Le quotidien des réfugiés Rohingyas dans leur camp au Bangladesh
Vivre dans le plus grand camp de réfugiés du monde, une situation qui touche près d’un million de Rohingyas. Persécutés, ils ont fui le Myanmar et se sont installés au Bangladesh. Alexa Mekonen, collaboratrice suisse d’Helvetas, s’engage pour améliorer leur quotidien.

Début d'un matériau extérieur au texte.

Example int_greatest :
  (w ← appendVarInt [] 5 (2 ^ 63 + 30); readVarInt 5 w) = Ok (2 ^ 63 + 30, []).
Proof. vm_compute. reflexivity. Qed.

«Je pourrais évidemment avoir une vie plus simple. Mais est-ce vraiment ce que je veux»? Alexa Mekonen rit et répond immédiatement: «non». La collaboratrice de 31 ans grimpe une colline pour rejoindre le quartier 8E du plus grand camp de réfugiés du monde. Le thermomètre indique 35 degrés, l’air est lourd et humide à l’approche de la saison des pluies.
Près d’un million de Rohingyas vivent dans l’arrière-pays de Cox’s Bazar, la destination touristique la plus populaire du Bangladesh. Ils sont répartis entre 34 sous-camps densément peuplés. Environ 220’000 personnes sont arrivées entre les années 1970 et 1990 lorsqu’elles ont été chassées pour la première fois de leur pays, le Myanmar. Depuis août 2017, plus de 740’000 personnes les ont rejointes.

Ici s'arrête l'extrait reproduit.